Wednesday, 10 November 2021

Rathna Bai’s English- (Rathna Bayin Aankilam) by Sundara Ramasamy

Sundara Ramasamy

To read the Tamil Version of this short story click here 

English Translation of Classic Tamil Short Stories Series - 7

Translated from Tamil:  Saravanan. K

As usual, Rathna Bai wrote a letter in English to her bosom friend Ambujam Srinivasan who was residing in Delhi. She concluded the last paragraph of the letter with these words: ‘If you see this silk saree, you will snatch it away from my hands, hold it on your chest and jump elated,’ it is mine..aiyo..it is for me’. No doubt about it at all. Without any qualms, I could address the person as true artiste who has made it by blending Ratha’ s beauty and Kannan’s flute music. The one who knows how to strew this array of dreams with the mixture of colours must be an artiste anyway’.  When she posted the letter, Rathna Bai could not surmise that the letter had contained the seeds of problems as well. Ambu wrote in her reply, “Rathna…Your English!..How many times I have wondered! Became spell bound, not being able to express what I felt! We had studied together. Hadn’t we? But from where did you get this language? Are letters fit to be memorised? I do it. Sometimes, he repeats the remaining half. When I feel the elegance of your language, I could feel Bharatha Natyam coming through the mind. I am also a college teacher…That too in English. Very thought of it makes me ashamed….it is alright…what sort of spectacular is there in that saree? Get one like that for me too. Two for my colleagues too. When I went to them to show your letter to make them feel inferior- Don’t be afraid; I did not show the complete letter; only some portions- this request came from them.

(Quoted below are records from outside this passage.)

(** [CacheControllerExclusive] *)
Definition removedSaveRequest (msg : Message) (c : C) : C :=
  set_saved_requests_for_wb (delete (getAddressKey c (msg_addr msg)) (m_saved_requests_for_wb c)) c.

Definition stall (msg : Message) (c : C) : outcome C :=
  let '(ok, b) := pushBack msg NonReady false (queue c) in
  if ok then Ok (set_queue b c)
  else Exit "CacheController: error there is no free space to push request to processing queue".

Definition sendInvalidationMessage (msg : Message) (c : C) : outcome C :=
  push_lower (set_msg_cycle (cache_cycle c) msg) SERVICE_REQUEST
    "CacheController: Cannot insert INV into lower interface FIFO" c.

(** *** [CacheControllerDirectory] *)

(** The line is read into the message; no protocol emits this action. *)
Definition addData2Message (msg : Message) (c : C) : outcome C :=
  let! (_, line, s) := readCacheLine (msg_addr msg) (Some newLine) false (data_handler c) in
  match line ≫= line_data with
  | Some _ => Ok (set_data_handler s c)
  | None => Crash "null data"
  end.

(** A counter that reaches 0 is dropped. *)
Definition bump_ack (key n : Z) (ct : DirCounters) : DirCounters :=
  let v := i64 (default 0 (m_ack_counters ct !! key) + n) in
  mkCounters (m_sharers ct) (if v =? 0 then delete key (m_ack_counters ct) else <[key := v]> (m_ack_counters ct)).

Definition setACKNumber (msg : Message) (c : C) : C :=
  set_counters (bump_ack (getAddressKey c (msg_addr msg)) (complementary_value msg) (counters c)) c.
Definition decrementACK (msg : Message) (c : C) : C :=
  set_counters (bump_ack (getAddressKey c (msg_addr msg)) (-1) (counters c)) c.

Definition sharers_of (ct : DirCounters) (key : Z) : list Z := default [] (m_sharers ct !! key).
Definition put_sharers (f : gmap Z (list Z) -> gmap Z (list Z)) (ct : DirCounters) : DirCounters :=
  mkCounters (f (m_sharers ct)) (m_ack_counters ct).

(** [list::erase] of the first [id]; an emptied list is dropped, the empty one
    that [operator[]] makes for a missing key is not. *)
Definition erase_sharer (key id : Z) (ct : DirCounters) : DirCounters :=
  match list_find (fun i => i = id) (sharers_of ct key) with
  | None => put_sharers <[key := sharers_of ct key]> ct
  | Some (k, _) =>
      match delete k (sharers_of ct key) with
      | [] => put_sharers (delete key) ct
      | l => put_sharers <[key := l]> ct
      end
  end.

Definition incrementSharers (msg : Message) (c : C) : C :=
  let key := getAddressKey c (msg_addr msg) in
  set_counters (put_sharers <[key := sharers_of (counters c) key ++ [msg_owner msg]]> (counters c)) c.
Definition decrementSharers (msg : Message) (c : C) : C :=
  set_counters (erase_sharer (getAddressKey c (msg_addr msg)) (msg_owner msg) (counters c)) c.
Definition setSharers (msg : Message) (c : C) : C :=
  set_counters (put_sharers <[getAddressKey c (msg_addr msg) := [msg_owner msg]]> (counters c)) c.
Definition clearSharers (msg : Message) (c : C) : C :=
  set_counters (put_sharers (delete (getAddressKey c (msg_addr msg))) (counters c)) c.

Definition sendForwardMessage (msg : Message) (c : C) : outcome C :=
  match msg_to msg with
  | [] => Ok c
  | _ :: _ => push_lower (set_msg_cycle (cache_cycle c) msg) SERVICE_REQUEST
      "CacheController: Cannot insert the Msg into the lower interface FIFO, FIFO is Full" c
  end.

Unnecessary trouble for you.” 

Having completed reading that letter Rathna Bai murmured within herself, “Yes..it is a trouble. She remembered and brought forth before her eyes Ambujam’s well-built body and her reflex behaviour of frequently adjusting the edges of her spectacles with the tip of her left-hand fingers, and muttered, “My dear Ambu! It is a bigger trouble than I think”. “It is a complicated trap…it is a complicated trap” her mouth mumbled in English.  

Milton had gone disappeared. Such disappearance occurs these days after every meal! 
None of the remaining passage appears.